Lemma new_monthly_opex_raises base h mk e :
  new_monthly_opex base h mk = Raise e -> conversion_error e.
Proof.
  unfold new_monthly_opex. rewrite per_hire_monthly_value. cbn [obind].
  destruct (PyFloat.of_int h) as [fh|e1] eqn:Hh; cbn [obind];
    [|intros [= <-]; exact (of_int_raises _ _ Hh)].
  destruct (PyFloat.of_int (monthly_opex base)) as [fo|e2] eqn:Ho; cbn [obind];
    [|intros [= <-]; exact (of_int_raises _ _ Ho)].
  destruct (PyFloat.of_int mk) as [fm|e3] eqn:Hm; cbn [obind];
    [|intros [= <-]; exact (of_int_raises _ _ Hm)].
  apply to_int_raises.
Qed.

(** A simulation that raises does so before the event is logged. *)
Lemma simulate_scenario_raises cfg payload w e w' n :
  USAGE_STATS w !! "scenarios_simulated" = Some n ->
  simulate_scenario cfg payload w = (Raise e, w') ->
  w' = w /\ conversion_error e.
Proof.
  intros Hn. unfold simulate_scenario, bind, lift, ret.
  destruct (new_monthly_revenue _ _) as [revenue|e1] eqn:Hrev.
  - destruct (new_monthly_opex _ _ _) as [opex|e2] eqn:Hopex.
    + destruct (log_run cfg scenario_simulated default_customer w n Hn)
        as (stats & w1 & Hlog & _).
      simpl in Hlog. rewrite Hlog. discriminate.
    + intros [= <- <-]. split; [reflexivity|].
      exact (new_monthly_opex_raises _ _ _ _ Hopex).
  - intros [= <- <-]. split; [reflexivity|].
    exact (new_monthly_revenue_raises _ _ _ Hrev).
Qed.

(** X4: a simulation is counted exactly when it succeeds.  Without a
    metering service, a simulation that returns has added 1 to
    scenarios_simulated and to nothing else, and answers with the updated
    statistics; one that fails (an amount out of the range of the floats)
    leaves the whole state as it was. *)
Theorem X4_simulation_counted_on_success cfg payload w n out w' :
  truthy (FLEXPRICE_API_KEY cfg) = false ->
  USAGE_STATS w !! "scenarios_simulated" = Some n ->
  simulate_scenario cfg payload w = (out, w') ->
  match out with
  | Ok r =>
      USAGE_STATS w' = <["scenarios_simulated" := n + 1]> (USAGE_STATS w)
      /\ usage_stats r = USAGE_STATS w'
  | Raise e => w' = w /\ conversion_error e
  end.
Proof.
  intros Hkey Hn Hrun. destruct out as [r|e].
  - apply simulate_scenario_inv in Hrun.
    destruct Hrun as (_ & _ & _ & _ & Hlog & _).
    pose proof (log_local cfg scenario_simulated default_customer w n Hkey Hn)
      as Hlocal.
    simpl in Hlocal. rewrite Hlocal in Hlog.
    injection Hlog as Hstats <-. simpl. auto.
  - exact (simulate_scenario_raises _ _ _ _ _ _ Hn Hrun).
Qed.

Lemma X4_simulation_counted_on_success_witness :
  exists e,
    simulate_scenario local_cfg
      {| hires := 2; marketing_spend_increase := 10000;
         price_increase_percentage := S754_infinity false;
         baseline_metrics := initial_baseline |} fresh_world
    = (Raise e, fresh_world).
Proof.
  destruct (simulate_scenario local_cfg
      {| hires := 2; marketing_spend_increase := 10000;
         price_increase_percentage := S754_infinity false;
         baseline_metrics := initial_baseline |} fresh_world)
    as [[r|e] w'] eqn:Hrun.
  - vm_compute in Hrun. discriminate.
  - exists e.
    destruct (X4_simulation_counted_on_success local_cfg _ fresh_world 0 _ _
                eq_refl eq_refl Hrun) as [-> _].
    reflexivity.
Defined.

Lemma new_runway_loss base profit :
  profit < 0 ->
  new_runway base profit = Z.max 0 (starting_cash base / (- profit)).
Proof.
  intros Hp. unfold new_runway.
  destruct (Z.ltb_spec profit 0); [|lia].
  destruct (Z.ltb_spec 0 (- profit)); [reflexivity | lia].
Qed.

Lemma new_runway_profit base profit :
  0 <= profit -> new_runway base profit = 48.
Proof.
  intros Hp. unfold new_runway. destruct (Z.ltb_spec profit 0); [lia|].
  reflexivity.
Qed.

_ _ _

**Prompt**.
Every entry must be repeated exactly; none may be skipped.

**Exercise output**.
Lemma new_monthly_opex_raises base h mk e :
  new_monthly_opex base h mk = Raise e -> conversion_error e.
Proof.
  unfold new_monthly_opex. rewrite per_hire_monthly_value. cbn [obind].
  destruct (PyFloat.of_int h) as [fh|e1] eqn:Hh; cbn [obind];
    [|intros [= <-]; exact (of_int_raises _ _ Hh)].
  destruct (PyFloat.of_int (monthly_opex base)) as [fo|e2] eqn:Ho; cbn [obind];
    [|intros [= <-]; exact (of_int_raises _ _ Ho)].
  destruct (PyFloat.of_int mk) as [fm|e3] eqn:Hm; cbn [obind];
    [|intros [= <-]; exact (of_int_raises _ _ Hm)].
  apply to_int_raises.
Qed.

(** A simulation that raises does so before the event is logged. *)
Lemma simulate_scenario_raises cfg payload w e w' n :
  USAGE_STATS w !! "scenarios_simulated" = Some n ->
  simulate_scenario cfg payload w = (Raise e, w') ->
  w' = w /\ conversion_error e.
Proof.
  intros Hn. unfold simulate_scenario, bind, lift, ret.
  destruct (new_monthly_revenue _ _) as [revenue|e1] eqn:Hrev.
  - destruct (new_monthly_opex _ _ _) as [opex|e2] eqn:Hopex.
    + destruct (log_run cfg scenario_simulated default_customer w n Hn)
        as (stats & w1 & Hlog & _).
      simpl in Hlog. rewrite Hlog. discriminate.
    + intros [= <- <-]. split; [reflexivity|].
      exact (new_monthly_opex_raises _ _ _ _ Hopex).
  - intros [= <- <-]. split; [reflexivity|].
    exact (new_monthly_revenue_raises _ _ _ Hrev).
Qed.

(** X4: a simulation is counted exactly when it succeeds.  Without a
    metering service, a simulation that returns has added 1 to
    scenarios_simulated and to nothing else, and answers with the updated
    statistics; one that fails (an amount out of the range of the floats)
    leaves the whole state as it was. *)
Theorem X4_simulation_counted_on_success cfg payload w n out w' :
  truthy (FLEXPRICE_API_KEY cfg) = false ->
  USAGE_STATS w !! "scenarios_simulated" = Some n ->
  simulate_scenario cfg payload w = (out, w') ->
  match out with
  | Ok r =>
      USAGE_STATS w' = <["scenarios_simulated" := n + 1]> (USAGE_STATS w)
      /\ usage_stats r = USAGE_STATS w'
  | Raise e => w' = w /\ conversion_error e
  end.
Proof.
  intros Hkey Hn Hrun. destruct out as [r|e].
  - apply simulate_scenario_inv in Hrun.
    destruct Hrun as (_ & _ & _ & _ & Hlog & _).
    pose proof (log_local cfg scenario_simulated default_customer w n Hkey Hn)
      as Hlocal.
    simpl in Hlocal. rewrite Hlocal in Hlog.
    injection Hlog as Hstats <-. simpl. auto.
  - exact (simulate_scenario_raises _ _ _ _ _ _ Hn Hrun).
Qed.

Lemma X4_simulation_counted_on_success_witness :
  exists e,
    simulate_scenario local_cfg
      {| hires := 2; marketing_spend_increase := 10000;
         price_increase_percentage := S754_infinity false;
         baseline_metrics := initial_baseline |} fresh_world
    = (Raise e, fresh_world).
Proof.
  destruct (simulate_scenario local_cfg
      {| hires := 2; marketing_spend_increase := 10000;
         price_increase_percentage := S754_infinity false;
         baseline_metrics := initial_baseline |} fresh_world)
    as [[r|e] w'] eqn:Hrun.
  - vm_compute in Hrun. discriminate.
  - exists e.
    destruct (X4_simulation_counted_on_success local_cfg _ fresh_world 0 _ _
                eq_refl eq_refl Hrun) as [-> _].
    reflexivity.
Defined.

Lemma new_runway_loss base profit :
  profit < 0 ->
  new_runway base profit = Z.max 0 (starting_cash base / (- profit)).
Proof.
  intros Hp. unfold new_runway.
  destruct (Z.ltb_spec profit 0); [|lia].
  destruct (Z.ltb_spec 0 (- profit)); [reflexivity | lia].
Qed.

Lemma new_runway_profit base profit :
  0 <= profit -> new_runway base profit = 48.
Proof.
  intros Hp. unfold new_runway. destruct (Z.ltb_spec profit 0); [lia|].
  reflexivity.
Qed.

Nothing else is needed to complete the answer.